# WORK REQUIRED:
So that nothing is lost, write out all the lines below exactly.

# MATERIALS PROVIDED:
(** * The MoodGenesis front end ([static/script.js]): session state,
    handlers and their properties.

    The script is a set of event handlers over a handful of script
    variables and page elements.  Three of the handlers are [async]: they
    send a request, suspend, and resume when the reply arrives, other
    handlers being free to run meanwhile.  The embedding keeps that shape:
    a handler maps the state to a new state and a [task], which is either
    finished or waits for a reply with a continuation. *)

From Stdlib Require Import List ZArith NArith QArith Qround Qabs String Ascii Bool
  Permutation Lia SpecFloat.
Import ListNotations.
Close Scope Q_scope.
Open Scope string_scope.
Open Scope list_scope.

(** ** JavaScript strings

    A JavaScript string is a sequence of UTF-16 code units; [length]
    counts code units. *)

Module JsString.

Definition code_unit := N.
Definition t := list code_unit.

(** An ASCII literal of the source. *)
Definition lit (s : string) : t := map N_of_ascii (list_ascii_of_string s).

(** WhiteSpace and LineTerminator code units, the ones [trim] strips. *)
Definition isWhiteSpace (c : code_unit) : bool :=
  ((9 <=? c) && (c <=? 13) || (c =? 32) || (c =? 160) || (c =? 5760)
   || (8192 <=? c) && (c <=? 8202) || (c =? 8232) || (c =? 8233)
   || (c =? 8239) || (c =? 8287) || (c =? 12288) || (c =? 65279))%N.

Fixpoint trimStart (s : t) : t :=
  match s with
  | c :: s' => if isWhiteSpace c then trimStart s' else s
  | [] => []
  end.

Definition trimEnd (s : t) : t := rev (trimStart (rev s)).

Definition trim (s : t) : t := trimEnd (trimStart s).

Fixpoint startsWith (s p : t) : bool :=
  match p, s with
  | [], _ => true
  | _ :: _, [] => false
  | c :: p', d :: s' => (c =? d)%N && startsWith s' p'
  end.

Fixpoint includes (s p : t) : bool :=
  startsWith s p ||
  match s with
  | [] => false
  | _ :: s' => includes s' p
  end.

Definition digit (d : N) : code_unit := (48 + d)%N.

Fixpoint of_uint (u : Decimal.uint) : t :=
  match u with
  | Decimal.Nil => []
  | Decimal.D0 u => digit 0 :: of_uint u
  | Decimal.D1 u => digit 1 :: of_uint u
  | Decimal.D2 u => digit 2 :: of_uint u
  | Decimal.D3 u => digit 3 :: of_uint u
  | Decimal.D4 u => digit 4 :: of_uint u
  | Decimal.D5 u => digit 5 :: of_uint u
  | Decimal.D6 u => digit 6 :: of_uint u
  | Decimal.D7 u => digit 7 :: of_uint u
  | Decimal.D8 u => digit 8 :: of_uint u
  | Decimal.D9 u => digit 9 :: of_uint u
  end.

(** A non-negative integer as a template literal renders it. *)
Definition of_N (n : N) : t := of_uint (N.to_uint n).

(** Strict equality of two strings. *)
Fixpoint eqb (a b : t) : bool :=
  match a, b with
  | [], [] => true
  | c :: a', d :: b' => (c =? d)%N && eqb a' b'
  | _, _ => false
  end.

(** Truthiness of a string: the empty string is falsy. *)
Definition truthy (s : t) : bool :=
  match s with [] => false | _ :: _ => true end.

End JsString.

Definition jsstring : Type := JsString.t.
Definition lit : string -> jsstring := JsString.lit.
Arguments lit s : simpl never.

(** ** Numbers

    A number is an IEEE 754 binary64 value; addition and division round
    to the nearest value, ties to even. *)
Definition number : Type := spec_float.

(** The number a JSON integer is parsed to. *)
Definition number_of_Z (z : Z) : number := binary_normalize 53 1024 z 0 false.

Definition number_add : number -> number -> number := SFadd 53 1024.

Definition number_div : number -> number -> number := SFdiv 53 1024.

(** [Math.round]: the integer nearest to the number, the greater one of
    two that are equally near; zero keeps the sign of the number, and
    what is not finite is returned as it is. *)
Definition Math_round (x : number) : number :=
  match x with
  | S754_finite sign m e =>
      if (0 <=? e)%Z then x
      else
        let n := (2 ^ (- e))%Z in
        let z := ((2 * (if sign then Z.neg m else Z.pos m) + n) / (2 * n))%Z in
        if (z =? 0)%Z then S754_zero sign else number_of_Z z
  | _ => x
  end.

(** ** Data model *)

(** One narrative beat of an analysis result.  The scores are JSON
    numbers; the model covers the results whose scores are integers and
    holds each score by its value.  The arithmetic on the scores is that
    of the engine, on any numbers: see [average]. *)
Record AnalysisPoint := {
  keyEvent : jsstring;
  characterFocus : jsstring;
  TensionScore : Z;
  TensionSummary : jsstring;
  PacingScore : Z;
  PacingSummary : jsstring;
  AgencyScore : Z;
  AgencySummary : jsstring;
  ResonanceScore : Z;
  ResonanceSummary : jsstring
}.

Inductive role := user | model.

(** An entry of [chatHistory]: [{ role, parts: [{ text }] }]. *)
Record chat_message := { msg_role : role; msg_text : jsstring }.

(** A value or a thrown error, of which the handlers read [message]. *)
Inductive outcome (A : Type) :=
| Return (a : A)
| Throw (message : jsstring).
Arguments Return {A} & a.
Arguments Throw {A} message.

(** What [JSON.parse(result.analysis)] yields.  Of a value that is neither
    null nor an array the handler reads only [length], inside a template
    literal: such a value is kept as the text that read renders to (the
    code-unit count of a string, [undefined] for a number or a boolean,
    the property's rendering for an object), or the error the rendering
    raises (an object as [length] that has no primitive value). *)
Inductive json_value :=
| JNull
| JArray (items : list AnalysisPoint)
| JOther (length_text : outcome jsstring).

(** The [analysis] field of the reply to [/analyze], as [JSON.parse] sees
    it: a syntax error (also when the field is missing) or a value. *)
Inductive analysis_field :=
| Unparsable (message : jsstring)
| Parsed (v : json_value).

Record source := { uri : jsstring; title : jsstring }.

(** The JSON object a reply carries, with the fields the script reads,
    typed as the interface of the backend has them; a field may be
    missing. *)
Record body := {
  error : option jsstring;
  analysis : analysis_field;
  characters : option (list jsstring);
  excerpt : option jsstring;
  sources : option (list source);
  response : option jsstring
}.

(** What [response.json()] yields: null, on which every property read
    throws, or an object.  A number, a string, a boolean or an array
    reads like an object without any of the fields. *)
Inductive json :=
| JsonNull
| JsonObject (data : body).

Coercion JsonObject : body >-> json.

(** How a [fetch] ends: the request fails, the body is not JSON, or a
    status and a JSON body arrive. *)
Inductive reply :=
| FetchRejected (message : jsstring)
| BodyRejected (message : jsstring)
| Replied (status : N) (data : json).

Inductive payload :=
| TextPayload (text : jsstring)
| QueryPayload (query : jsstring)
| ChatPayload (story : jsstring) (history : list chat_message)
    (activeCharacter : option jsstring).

# EXPECTED ANSWER:
(** * The MoodGenesis front end ([static/script.js]): session state,
    handlers and their properties.

    The script is a set of event handlers over a handful of script
    variables and page elements.  Three of the handlers are [async]: they
    send a request, suspend, and resume when the reply arrives, other
    handlers being free to run meanwhile.  The embedding keeps that shape:
    a handler maps the state to a new state and a [task], which is either
    finished or waits for a reply with a continuation. *)

From Stdlib Require Import List ZArith NArith QArith Qround Qabs String Ascii Bool
  Permutation Lia SpecFloat.
Import ListNotations.
Close Scope Q_scope.
Open Scope string_scope.
Open Scope list_scope.

(** ** JavaScript strings

    A JavaScript string is a sequence of UTF-16 code units; [length]
    counts code units. *)

Module JsString.

Definition code_unit := N.
Definition t := list code_unit.

(** An ASCII literal of the source. *)
Definition lit (s : string) : t := map N_of_ascii (list_ascii_of_string s).

(** WhiteSpace and LineTerminator code units, the ones [trim] strips. *)
Definition isWhiteSpace (c : code_unit) : bool :=
  ((9 <=? c) && (c <=? 13) || (c =? 32) || (c =? 160) || (c =? 5760)
   || (8192 <=? c) && (c <=? 8202) || (c =? 8232) || (c =? 8233)
   || (c =? 8239) || (c =? 8287) || (c =? 12288) || (c =? 65279))%N.

Fixpoint trimStart (s : t) : t :=
  match s with
  | c :: s' => if isWhiteSpace c then trimStart s' else s
  | [] => []
  end.

Definition trimEnd (s : t) : t := rev (trimStart (rev s)).

Definition trim (s : t) : t := trimEnd (trimStart s).

Fixpoint startsWith (s p : t) : bool :=
  match p, s with
  | [], _ => true
  | _ :: _, [] => false
  | c :: p', d :: s' => (c =? d)%N && startsWith s' p'
  end.

Fixpoint includes (s p : t) : bool :=
  startsWith s p ||
  match s with
  | [] => false
  | _ :: s' => includes s' p
  end.

Definition digit (d : N) : code_unit := (48 + d)%N.

Fixpoint of_uint (u : Decimal.uint) : t :=
  match u with
  | Decimal.Nil => []
  | Decimal.D0 u => digit 0 :: of_uint u
  | Decimal.D1 u => digit 1 :: of_uint u
  | Decimal.D2 u => digit 2 :: of_uint u
  | Decimal.D3 u => digit 3 :: of_uint u
  | Decimal.D4 u => digit 4 :: of_uint u
  | Decimal.D5 u => digit 5 :: of_uint u
  | Decimal.D6 u => digit 6 :: of_uint u
  | Decimal.D7 u => digit 7 :: of_uint u
  | Decimal.D8 u => digit 8 :: of_uint u
  | Decimal.D9 u => digit 9 :: of_uint u
  end.

(** A non-negative integer as a template literal renders it. *)
Definition of_N (n : N) : t := of_uint (N.to_uint n).

(** Strict equality of two strings. *)
Fixpoint eqb (a b : t) : bool :=
  match a, b with
  | [], [] => true
  | c :: a', d :: b' => (c =? d)%N && eqb a' b'
  | _, _ => false
  end.

(** Truthiness of a string: the empty string is falsy. *)
Definition truthy (s : t) : bool :=
  match s with [] => false | _ :: _ => true end.

End JsString.

Definition jsstring : Type := JsString.t.
Definition lit : string -> jsstring := JsString.lit.
Arguments lit s : simpl never.

(** ** Numbers

    A number is an IEEE 754 binary64 value; addition and division round
    to the nearest value, ties to even. *)
Definition number : Type := spec_float.

(** The number a JSON integer is parsed to. *)
Definition number_of_Z (z : Z) : number := binary_normalize 53 1024 z 0 false.

Definition number_add : number -> number -> number := SFadd 53 1024.

Definition number_div : number -> number -> number := SFdiv 53 1024.

(** [Math.round]: the integer nearest to the number, the greater one of
    two that are equally near; zero keeps the sign of the number, and
    what is not finite is returned as it is. *)
Definition Math_round (x : number) : number :=
  match x with
  | S754_finite sign m e =>
      if (0 <=? e)%Z then x
      else
        let n := (2 ^ (- e))%Z in
        let z := ((2 * (if sign then Z.neg m else Z.pos m) + n) / (2 * n))%Z in
        if (z =? 0)%Z then S754_zero sign else number_of_Z z
  | _ => x
  end.

(** ** Data model *)

(** One narrative beat of an analysis result.  The scores are JSON
    numbers; the model covers the results whose scores are integers and
    holds each score by its value.  The arithmetic on the scores is that
    of the engine, on any numbers: see [average]. *)
Record AnalysisPoint := {
  keyEvent : jsstring;
  characterFocus : jsstring;
  TensionScore : Z;
  TensionSummary : jsstring;
  PacingScore : Z;
  PacingSummary : jsstring;
  AgencyScore : Z;
  AgencySummary : jsstring;
  ResonanceScore : Z;
  ResonanceSummary : jsstring
}.

Inductive role := user | model.

(** An entry of [chatHistory]: [{ role, parts: [{ text }] }]. *)
Record chat_message := { msg_role : role; msg_text : jsstring }.

(** A value or a thrown error, of which the handlers read [message]. *)
Inductive outcome (A : Type) :=
| Return (a : A)
| Throw (message : jsstring).
Arguments Return {A} & a.
Arguments Throw {A} message.

(** What [JSON.parse(result.analysis)] yields.  Of a value that is neither
    null nor an array the handler reads only [length], inside a template
    literal: such a value is kept as the text that read renders to (the
    code-unit count of a string, [undefined] for a number or a boolean,
    the property's rendering for an object), or the error the rendering
    raises (an object as [length] that has no primitive value). *)
Inductive json_value :=
| JNull
| JArray (items : list AnalysisPoint)
| JOther (length_text : outcome jsstring).

(** The [analysis] field of the reply to [/analyze], as [JSON.parse] sees
    it: a syntax error (also when the field is missing) or a value. *)
Inductive analysis_field :=
| Unparsable (message : jsstring)
| Parsed (v : json_value).

Record source := { uri : jsstring; title : jsstring }.

(** The JSON object a reply carries, with the fields the script reads,
    typed as the interface of the backend has them; a field may be
    missing. *)
Record body := {
  error : option jsstring;
  analysis : analysis_field;
  characters : option (list jsstring);
  excerpt : option jsstring;
  sources : option (list source);
  response : option jsstring
}.

(** What [response.json()] yields: null, on which every property read
    throws, or an object.  A number, a string, a boolean or an array
    reads like an object without any of the fields. *)
Inductive json :=
| JsonNull
| JsonObject (data : body).

Coercion JsonObject : body >-> json.

(** How a [fetch] ends: the request fails, the body is not JSON, or a
    status and a JSON body arrive. *)
Inductive reply :=
| FetchRejected (message : jsstring)
| BodyRejected (message : jsstring)
| Replied (status : N) (data : json).

Inductive payload :=
| TextPayload (text : jsstring)
| QueryPayload (query : jsstring)
| ChatPayload (story : jsstring) (history : list chat_message)
    (activeCharacter : option jsstring).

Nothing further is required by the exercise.